*** Dataset extract ***

(** A walk of the realm at [k] to an address of the first 2MB that ends at an entry that is
    not a table ends at level 3. *)
Lemma pair_walk_end s k apt_addr l rc0 g i b rc tag p t addr e ty pa :
  k = 0 ∨ k = 7 → pair_has s k apt_addr l rc0 → pair_tables k !! g = Some (i, b) →
  rtt_view (P := pair_platform) s g rc tag p t → s2_addr_to_idx addr 1 = 0 → s2_addr_to_idx addr 2 = 0 →
  t !! Z.to_nat (s2_addr_to_idx addr i) = Some e → is_made (pair_ctx k) ty pa i e → (i < 3 → ty ≠ Table) →
  g = k + 3 ∧ i = 3 ∧ t = l.
Proof.
  intros Hk [_ _ _ _ Hg1 Hg2 Hg3 Hm1 Hm2 Hm3] HT [_ _ _ Hm Hp _] H1 H2 He Hmd Hnt. revert HT.
  assert (Hno : ∀ g, g = k + 2 ∨ g = k + 3 → i < 3 → e = g * 4096 + 3 → False).
  { intros x Hx Hi ->. pose proof (made_not_table _ _ _ _ _ Hi Hmd (Hnt Hi)) as Hf.
    destruct (pair_link k x Hk Hx) as [Ht _]. congruence. }
  pair_cases.
  - rewrite Hm1 in Hm. apply (inj Some) in Hm as <-. apply (inj Some) in Hp as <-. rewrite H1 in He.
    apply (inj Some) in He as <-. exfalso. by eapply (Hno (k + 2)); [lia|lia|].
  - rewrite Hm2 in Hm. apply (inj Some) in Hm as <-. apply (inj Some) in Hp as <-. rewrite H2 in He.
    apply (inj Some) in He as <-. exfalso. by eapply (Hno (k + 3)); [lia|lia|].
  - rewrite Hm3 in Hm. apply (inj Some) in Hm as <-. by apply (inj Some) in Hp as <-.
Qed.

Lemma pair_has_slave l l' :
  length l = 512%nat → length l' = 512%nat →
  pair_has (pair_state l (count 3 l) l' (count 3 l')) 0 (6 * 4096) l (count 3 l).
Proof.
  intros Hl Hl'. pose proof (count_range 3 l Hl). pose proof (count_range 3 l' Hl').
  split; try done. apply pair_quiescent; lia.
Qed.
Lemma pair_has_master l l' :
  length l = 512%nat → length l' = 512%nat →
  pair_has (pair_state l (count 3 l) l' (count 3 l')) 7 (11 * 4096) l' (count 3 l').
Proof.
  intros Hl Hl'. pose proof (count_range 3 l Hl). pose proof (count_range 3 l' Hl').
  split; try done. apply pair_quiescent; lia.
Qed.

*** End of Dataset extract ***

Task details:
The required result is an exact repeat of the records above from the line containing "t !! Z.to_nat" to their final line.

Task answer:
  t !! Z.to_nat (s2_addr_to_idx addr i) = Some e → is_made (pair_ctx k) ty pa i e → (i < 3 → ty ≠ Table) →
  g = k + 3 ∧ i = 3 ∧ t = l.
Proof.
  intros Hk [_ _ _ _ Hg1 Hg2 Hg3 Hm1 Hm2 Hm3] HT [_ _ _ Hm Hp _] H1 H2 He Hmd Hnt. revert HT.
  assert (Hno : ∀ g, g = k + 2 ∨ g = k + 3 → i < 3 → e = g * 4096 + 3 → False).
  { intros x Hx Hi ->. pose proof (made_not_table _ _ _ _ _ Hi Hmd (Hnt Hi)) as Hf.
    destruct (pair_link k x Hk Hx) as [Ht _]. congruence. }
  pair_cases.
  - rewrite Hm1 in Hm. apply (inj Some) in Hm as <-. apply (inj Some) in Hp as <-. rewrite H1 in He.
    apply (inj Some) in He as <-. exfalso. by eapply (Hno (k + 2)); [lia|lia|].
  - rewrite Hm2 in Hm. apply (inj Some) in Hm as <-. apply (inj Some) in Hp as <-. rewrite H2 in He.
    apply (inj Some) in He as <-. exfalso. by eapply (Hno (k + 3)); [lia|lia|].
  - rewrite Hm3 in Hm. apply (inj Some) in Hm as <-. by apply (inj Some) in Hp as <-.
Qed.

Lemma pair_has_slave l l' :
  length l = 512%nat → length l' = 512%nat →
  pair_has (pair_state l (count 3 l) l' (count 3 l')) 0 (6 * 4096) l (count 3 l).
Proof.
  intros Hl Hl'. pose proof (count_range 3 l Hl). pose proof (count_range 3 l' Hl').
  split; try done. apply pair_quiescent; lia.
Qed.
Lemma pair_has_master l l' :
  length l = 512%nat → length l' = 512%nat →
  pair_has (pair_state l (count 3 l) l' (count 3 l')) 7 (11 * 4096) l' (count 3 l').
Proof.
  intros Hl Hl'. pose proof (count_range 3 l Hl). pose proof (count_range 3 l' Hl').
  split; try done. apply pair_quiescent; lia.
Qed.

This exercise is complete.